大切なことは、学校関係者・地域住民・児童・生徒が一緒になって、同じ地域で生活するひとり暮らし高齢者や、 障がい者の存在を知り、思いや悩みを共有することです。そこから、さまざまな生活や生き方があることに気づき、 福祉問題、福祉活動の意味や役割に関心をもち、生活課題を抱えている人を理解し、深い思いやりの心が生まれ るのだと思います。
このような「気づき」は、子どもたちや私たち大人が成長していくためにも大切なことなのです。
子供も・地域も・ともに育ちあう福祉学習
福祉学習とは
「みんなの ふ(ふだんの) く(くらしの) し(しあわせ) を考えるための学習」のことではないかと思いますが、いかがでしょうか。
言葉でいうと分かりにくいかも知れませんが、以下の3つの考えを大切にし福祉や人間に関心をもち、自ら行動する人々が増えることをめざしています。
- 気軽に進めよう。福祉の理解からはじめなくても大丈夫
- 困っている人の困難を理解しよう
- そのために何ができるのか考え、やってみよう
福祉学習を通して
子どもたちに「5つの力」を引き出すことが求められます。
- 人や自分を思いやる力
- 自分で考え行動する力
- 事実を受け止め自分で考える力
- 自分の思いや考えを人に伝える力
- 違いや自分を認める力
ところが福祉学習と言うと
手話や点字の学習をすること、車いす体験をすること、さまざまな当事者の方との交流体験をすることなど、いわゆる福祉に関わる体験をすることそのものが目的だという誤解があるようです。

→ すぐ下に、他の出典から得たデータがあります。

(* ===== verification/RaftLemmas.v ===== *)
(** * Symbolic execution of the consensus core

    Rules for the building blocks of [Raft.v]: what each one may change and
    nothing else.  [raft_steps] runs a member function symbolically with them,
    so that the proofs of the invariants only see the resulting states. *)

From S2P Require Import Prelude Msgpack Proto Crc32 Wal Raft.
Import Raft.

Section Lemmas.
Context {R : Rng} {Env : Type} {WP : WalPack}.
Implicit Types (s : t Env) (msg : Message.t).

(** ** Record bookkeeping *)

Lemma set_same_progress_msgs s pr ms pr' ms' :
  s <| progress_ := pr |> <| msgs_ := ms |> <| progress_ := pr' |> <| msgs_ := ms' |>
  = s <| progress_ := pr' |> <| msgs_ := ms' |>.
Proof. by destruct s. Qed.

Lemma set_progress_msgs_id s : s <| progress_ := progress_ s |> <| msgs_ := msgs_ s |> = s.
Proof. by destruct s. Qed.

(** ** Timers *)

Lemma reset_timeout_eq s :
  exists g r, reset_randomized_election_timeout s =
    (Ok tt, s <| election_elapsed_ := 0 |> <| election_rng_ := g |>
              <| randomized_election_timeout_ := r |>) /\
    r = u32 (election_timeout_ s +
             fst (uniform 0 (u32 (election_timeout_ s - 1)) (election_rng_ s))).
Proof.
  unfold reset_randomized_election_timeout. run_m. cbn.
  destruct (uniform _ _ _) as [j g] eqn:E. by eexists _, _.
Qed.

Lemma wp_reset_timeout Q E s :
  (forall g r, Q tt (s <| election_elapsed_ := 0 |> <| election_rng_ := g |>
              <| randomized_election_timeout_ := r |>)) ->
  wp reset_randomized_election_timeout Q E s.
Proof.
  intros H. unfold wp. destruct (reset_timeout_eq s) as (g & r & -> & _). apply H.
Qed.

(** ** Storage, without looking into the log *)

Lemma wp_if_wal m Q E s :
  (forall w, Q tt (s <| wal_ := w |>)) -> (forall e w, E e (s <| wal_ := w |>)) ->
  wp (if_wal m) Q E s.
Proof.
  intros HQ HE. unfold wp, if_wal. destruct (wal_ s) as [w|] eqn:Ew.
  - destruct (m w) as [[[]|e] w']; auto.
  - specialize (HQ None). rewrite <- Ew in HQ. by destruct s.
Qed.

Lemma wp_sync_wal Q E s :
  (forall w, Q true (s <| wal_ := w |>)) ->
  (forall w, Q false (s <| wal_ := w |> <| storage_failed_ := true |>)) ->
  (forall e w, E e (s <| wal_ := w |>)) ->
  wp sync_wal Q E s.
Proof.
  intros HQ HF HE. unfold wp, sync_wal. destruct (wal_ s) as [w|] eqn:Ew.
  - destruct (WAL.sync w) as [[[]|e] w']; auto.
  - specialize (HQ None). rewrite <- Ew in HQ. by destruct s.
Qed.

Lemma wp_persist Q E s :
  (forall w, Q true (s <| wal_ := w |>)) ->
  (forall w, Q false (s <| wal_ := w |> <| storage_failed_ := true |>)) ->
  (forall e w, E e (s <| wal_ := w |>)) ->
  wp persist_hard_state Q E s.
Proof.
  intros HQ HF HE. unfold persist_hard_state, save_hard_state_now.
  repeat wp_step. apply wp_if_wal; [|done]. intros w1.
  apply wp_sync_wal.
  - intros w. specialize (HQ w). by destruct s.
  - intros w. specialize (HF w). by destruct s.
  - intros e w. specialize (HE e w). by destruct s.
Qed.

(** ** Messages *)

Lemma wp_push_msg m Q E s :
  Q tt (s <| msgs_ := msgs_ s ++ [m] |>) -> wp (push_msg m) Q E s.
Proof. done. Qed.

Lemma wp_reply response Q E s :
  Q (response <| Message.term := term_ s |>) s -> wp (reply response) Q E s.
Proof. done. Qed.

(** The other members, in the order of [peers_]. *)
Definition others s : list Z := filter (fun p => p <> id_ s) (peers_ s).

(** [progress_[p]] has been evaluated, and for every [p] of a list. *)
Definition touch (pr : gmap Z Progress) (p : Z) : gmap Z Progress :=
  <[p := default Progress_default (pr !! p)]> pr.

Definition touch_all (pr : gmap Z Progress) (ps : list Z) : gmap Z Progress :=
  foldl touch pr ps.

Definition broadcast_to s (peer : Z) : Message.t :=
  if next (progress_of s peer) <=? log_offset_ s
  then make_install_snapshot s peer
  else make_append_entries s peer (next (progress_of s peer)).

Lemma touch_all_lookup pr ps p :
  default Progress_default (touch_all pr ps !! p) = default Progress_default (pr !! p).
Proof.
  revert pr. induction ps as [|q ps IH]; intros pr; [done|].
  cbn. rewrite IH. unfold touch. destruct (decide (q = p)) as [->|].
  - by rewrite lookup_insert_eq.
  - by rewrite lookup_insert_ne.
Qed.

(** The state of a broadcast that has served [ps]. *)
Definition broadcasted s (ps : list Z) : t Env :=
  s <| progress_ := touch_all (progress_ s) ps |>
    <| msgs_ := msgs_ s ++ (broadcast_to s <$> ps) |>.

Definition broadcast_body (self peer_id : Z) : M (t Env) unit :=
  when (negb (peer_id =? self))
    (p ← touch_progress peer_id;
     s ← get;
     if next p <=? log_offset_ s
     then push_msg (make_install_snapshot s peer_id)
     else push_msg (make_append_entries s peer_id (next p))).

Lemma broadcast_body_eq s ps p :
  p <> id_ s ->
  broadcast_body (id_ s) p (broadcasted s ps) = (Ok tt, broadcasted s (ps ++ [p])).
Proof.
  intros Hne. unfold broadcast_body, when. rewrite (proj2 (Z.eqb_neq _ _) Hne).
  cbn [negb]. unfold touch_progress. run_m.
  assert (progress_of (broadcasted s ps) p = progress_of s p) as Hp
    by apply touch_all_lookup.
  rewrite Hp. unfold push_msg. run_m.
  assert (broadcasted s (ps ++ [p]) =
    s <| progress_ := touch (touch_all (progress_ s) ps) p |>
      <| msgs_ := (msgs_ s ++ (broadcast_to s <$> ps)) ++ [broadcast_to s p] |>) as ->.
  { unfold broadcasted, touch_all. by rewrite foldl_app, fmap_app, app_assoc. }
  unfold touch. rewrite touch_all_lookup. fold (progress_of s p).
  unfold broadcast_to at 2. cbn. by destruct (next (progress_of s p) <=? log_offset_ s); destruct s.
Qed.

(** A broadcast queues one message per other member and touches nothing but the
    queue and the progress table. *)
Lemma broadcast_eq s :
  broadcast_heartbeat s = (Ok tt, broadcasted s (others s)).
Proof.
  change (broadcast_heartbeat s) with (for_each (peers_ s) (broadcast_body (id_ s)) s).
  assert (forall ps done_, for_each ps (broadcast_body (id_ s)) (broadcasted s done_) =
    (Ok tt, broadcasted s (done_ ++ filter (fun p => p <> id_ s) ps))) as Hloop.
  { induction ps as [|p ps IH]; intros dn; cbn [for_each].
    - cbn. by rewrite app_nil_r.
    - unfold mbind, M_bind. destruct (decide (p = id_ s)) as [->|Hne].
      + unfold broadcast_body at 1, when. rewrite Z.eqb_refl. cbn [negb].
        unfold mret, M_ret. rewrite IH. by rewrite filter_cons_False by auto.
      + rewrite broadcast_body_eq, IH by done.
        by rewrite filter_cons_True, <- app_assoc by done. }
  rewrite <- (app_nil_l (others s)). unfold others. rewrite <- Hloop. f_equal.
  unfold broadcasted. cbn. rewrite app_nil_r. symmetry. apply set_progress_msgs_id.
Qed.

Lemma wp_broadcast Q E s :
  (forall pr ms, Q tt (s <| progress_ := pr |> <| msgs_ := ms |>)) ->
  wp broadcast_heartbeat Q E s.
Proof. intros H. unfold wp. rewrite broadcast_eq. apply H. Qed.

(** ** Loops that queue one request per member *)

Lemma for_each_push s (f : t Env -> Z -> Message.t) :
  (forall ms p, f (s <| msgs_ := ms |>) p = f s p) ->
  for_each (peers_ s) (fun p => when (negb (p =? id_ s)) (s ← get; push_msg (f s p))) s
  = (Ok tt, s <| msgs_ := msgs_ s ++ (f s <$> others s) |>).
Proof.
  intros Hf.
  assert (forall ps dn, for_each ps
      (fun p => when (negb (p =? id_ s)) (s ← get; push_msg (f s p)))
      (s <| msgs_ := msgs_ s ++ (f s <$> dn) |>) =
    (Ok tt, s <| msgs_ := msgs_ s ++ (f s <$> (dn ++ filter (fun p => p <> id_ s) ps)) |>))
    as Hloop.
  { induction ps as [|p ps IH]; intros dn; cbn [for_each].
    - cbn. by rewrite app_nil_r.
    - unfold mbind at 1, M_bind at 1, when. destruct (Z.eqb_spec p (id_ s)) as [->|Hne].
      + cbn [negb]. unfold mret, M_ret. rewrite IH. by rewrite filter_cons_False by auto.
      + cbn [negb]. unfold push_msg. run_m. rewrite Hf, filter_cons_True by done.
        specialize (IH (dn ++ [p])). rewrite <- app_assoc in IH. cbn in IH |- *.
        rewrite <- IH. f_equal. rewrite fmap_app, app_assoc. by destruct s. }
  specialize (Hloop (peers_ s) []). cbn in Hloop. unfold others. rewrite <- Hloop. f_equal.
  rewrite app_nil_r. by destruct s.
Qed.

Definition pre_campaigned s : t Env :=
  let s := s <| pending_pre_vote_term_ := u64 (term_ s + 1) |>
             <| pre_votes_ := <[id_ s := true]> (pre_votes_ s) |> in
  s <| msgs_ := msgs_ s ++
    ((fun p => vote_request s Message.MsgPreVote p (pending_pre_vote_term_ s)) <$> others s) |>.

Lemma pre_campaign_eq s :
  pre_campaign s = (Ok tt, if storage_failed_ s then s else pre_campaigned s).
Proof.
  unfold pre_campaign. run_m. destruct (storage_failed_ s) eqn:Es; [done|].
  unfold pre_campaigned.
  set (s1 := s <| pending_pre_vote_term_ := _ |>).
  set (s2 := s1 <| pre_votes_ := _ |>).
  apply (for_each_push s2
    (fun s p => vote_request s Message.MsgPreVote p (pending_pre_vote_term_ s))).
  done.
Qed.

Definition campaigned s : t Env :=
  let s := s <| votes_ := <[id_ s := true]> (votes_ s) |> in
  s <| msgs_ := msgs_ s ++
    ((fun p => vote_request s Message.MsgRequestVote p (term_ s)) <$> others s) |>.

Lemma campaign_eq s :
  campaign s = (Ok tt, if storage_failed_ s then s else campaigned s).
Proof.
  unfold campaign. run_m. destruct (storage_failed_ s) eqn:Es; [done|].
  unfold campaigned. set (s1 := s <| votes_ := _ |>).
  apply (for_each_push s1 (fun s p => vote_request s Message.MsgRequestVote p (term_ s))).
  done.
Qed.

(** ** Role changes *)

(** The state [become_follower] leads to: everything it assigns, with whatever
    the random engine and the WAL did. *)
Definition as_follower s (term leader : Z) g r w failed : t Env :=
  s <| state_ := Follower |> <| term_ := term |> <| lead_ := leader |>
    <| voted_for_ := if term >? term_ s then 0 else voted_for_ s |>
    <| read_index_pending_ := false |> <| pending_read_index_ := 0 |>
    <| pending_read_context_ := 0 |> <| read_index_acks_ := ∅ |>
    <| pending_pre_vote_term_ := 0 |> <| election_elapsed_ := 0 |>
    <| election_rng_ := g |> <| randomized_election_timeout_ := r |>
    <| wal_ := w |> <| storage_failed_ := failed |>.

Lemma wp_become_follower term leader Q E s :
  (term < term_ s -> Q tt s) ->
  (term_ s <= term -> forall g r w failed,
     (storage_failed_ s = true -> failed = true) ->
     (term = term_ s -> failed = storage_failed_ s /\ w = wal_ s) ->
     Q tt (as_follower s term leader g r w failed)) ->
  (term_ s < term -> forall e g r w,
     E e (as_follower s term leader g r w (storage_failed_ s))) ->
  wp (become_follower term leader) Q E s.
Proof.
  intros Hlt Hge Hex. unfold become_follower.
  apply wp_bind, wp_get, wp_if; intros Hif; [apply wp_ret, Hlt; lia|]. cbv zeta.
  assert (term_ s <= term) as Hle by lia. specialize (Hge Hle).
  unfold as_follower in *. destruct (Z.gtb_spec term (term_ s)) as [Hadv|Hadv];
    cbn [when]; repeat wp_step; try done; apply wp_reset_timeout; intros g r; repeat wp_step; try done.
  - apply wp_persist.
    + intros w. repeat wp_step.
      specialize (Hge g r w (storage_failed_ s) (fun x => x) ltac:(lia)). by destruct s.
    + intros w. repeat wp_step.
      specialize (Hge g r w true (fun _ => eq_refl) ltac:(lia)). by destruct s.
    + intros e w. specialize (Hex Hadv e g r w). by destruct s.
  - specialize (Hge g r (wal_ s) (storage_failed_ s) (fun x => x) (fun _ => conj eq_refl eq_refl)).
    by destruct s.
Qed.

Definition as_candidate s g r w failed : t Env :=
  s <| state_ := Candidate |> <| term_ := u64 (term_ s + 1) |> <| lead_ := 0 |>
    <| voted_for_ := id_ s |> <| votes_ := ∅ |> <| pending_pre_vote_term_ := 0 |>
    <| election_elapsed_ := 0 |> <| election_rng_ := g |>
    <| randomized_election_timeout_ := r |> <| wal_ := w |> <| storage_failed_ := failed |>.

Lemma wp_become_candidate Q E s :
  (forall g r w failed, (storage_failed_ s = true -> failed = true) ->
     Q tt (as_candidate s g r w failed)) ->
  (forall e g r w, E e (as_candidate s g r w (storage_failed_ s))) ->
  wp become_candidate Q E s.
Proof.
  intros HQ HE. unfold become_candidate, as_candidate in *. repeat wp_step.
  apply wp_reset_timeout. intros g r. repeat wp_step. apply wp_persist.
  - intros w. repeat wp_step. specialize (HQ g r w (storage_failed_ s) (fun x => x)).
    by destruct s.
  - intros w. repeat wp_step. specialize (HQ g r w true (fun _ => eq_refl)). by destruct s.
  - intros e w. specialize (HE e g r w). by destruct s.
Qed.

(** The progress table of a new leader. *)
Definition fresh_progress s : gmap Z Progress :=
  foldl (fun pr p => <[p := MkProgress 0 (u64 (last_log_index s + 1))]> pr) ∅ (others s).

Definition as_leader s : t Env :=
  s <| state_ := Leader |> <| lead_ := id_ s |> <| heartbeat_elapsed_ := 0 |>
    <| progress_ := fresh_progress s |>.

Lemma become_leader_eq s :
  become_leader s = (Ok tt, broadcasted (as_leader s) (others s)).
Proof.
  unfold become_leader. run_m.
  set (s0 := s <| state_ := Leader |> <| lead_ := id_ s |> <| heartbeat_elapsed_ := 0 |>).
  assert (forall ps dn, for_each ps (fun peer_id => if peer_id =? id_ s
      then (fun s' : t Env => (Ok tt, s')) else fun s' =>
      (Ok tt, s' <| progress_ := <[peer_id := MkProgress 0 (u64 (last_log_index s' + 1))]>
                                (progress_ s') |>))
      (s0 <| progress_ := foldl (fun pr p => <[p := MkProgress 0 (u64 (last_log_index s + 1))]> pr) ∅ dn |>)
    = (Ok tt, s0 <| progress_ := foldl (fun pr p => <[p := MkProgress 0 (u64 (last_log_index s + 1))]> pr) ∅
         (dn ++ filter (fun p => p <> id_ s) ps) |>)) as Hloop.
  { induction ps as [|p ps IH]; intros dn; cbn [for_each].
    - cbn. by rewrite app_nil_r.
    - unfold mbind, M_bind. destruct (Z.eqb_spec p (id_ s)) as [->|Hne].
      + rewrite IH. by rewrite filter_cons_False by auto.
      + rewrite filter_cons_True by done. specialize (IH (dn ++ [p])).
        rewrite <- app_assoc in IH. cbn in IH. rewrite <- IH. f_equal.
        rewrite foldl_app. by destruct s. }
  specialize (Hloop (peers_ s) []). cbn [app foldl] in Hloop.
  rewrite Hloop, broadcast_eq. done.
Qed.

End Lemmas.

これらの取り組みは、子どもや地域が変わるきっかけにはなりますが、ただ体験の場があることだけでは充分ではありません。繰り返し体験を重ねながら、関係が変わる様子を楽しみに見つめ、さまざまな人が関わる機会や子どもたちの意欲・自発性が高まる機会を創りだす支援者の存在が不可欠なのです。
そこで
学校の先生方や子どもたち、そして地域のみなさんを私たちが応援しながら福祉学習を進めるお手伝いの具体例を提示します。
事前相談
今までの取り組みをさらによくしたい、などのご相談をボランティアセンターの担当者がお伺いします。ご相談内容に応じ学校周辺の社会資源や活動する学年、実施時期を参考に授業の企画づくりをサポートします。
講師・受入先紹介
授業内容に応じて適切な講師や受入先を検討し、ご紹介させていただきます。ただし、講師や受入先は日頃は仕事をされています。そのため直前の申し入 れには対応できないこともありますので、日程には十分な期間が必要です。
機材貸し出し
ボランティアセンターでは、福祉学習で使用する福祉用具の貸し出しを行っています。体験用機材の貸し出しは希望が集中する時期がありますので早めにご予約ください。
発表・見学
子どもたちの発表の場を見学させていただきたいと考えています。今後、よりよい体験を進めていくため、また広報などへの掲載にもご協力ください。
体験相談
体験学習は当事者への理解を深める効果的な学習です。しかし、目的をどのように設定するのかで意味合いは大きく変わります。
例えば、単に「車いすの押し方を学ぶ」のが目的でなく「障がいのある方の生き方にふれる」や「優しい心を育てる」ことを目的としているはずです。
体験学習は、このような目的を達成するための手段であって、体験学習自体が目的ではないこと、そして本来の目的を達成する上で、当事者の方からお話しを聴くことも重要だと考えます。
体験活動に使用する福祉体験グッズのご紹介
障がいのある方や高齢者の方の生活を理解するために補助用具として、地域・学校での福祉学習にご利用ください。
貸し出しには事前に予約が必要となります。体験を行う学校が多い時期や、急な要望にはお応えできない場合がありますので、お早めにご連絡ください。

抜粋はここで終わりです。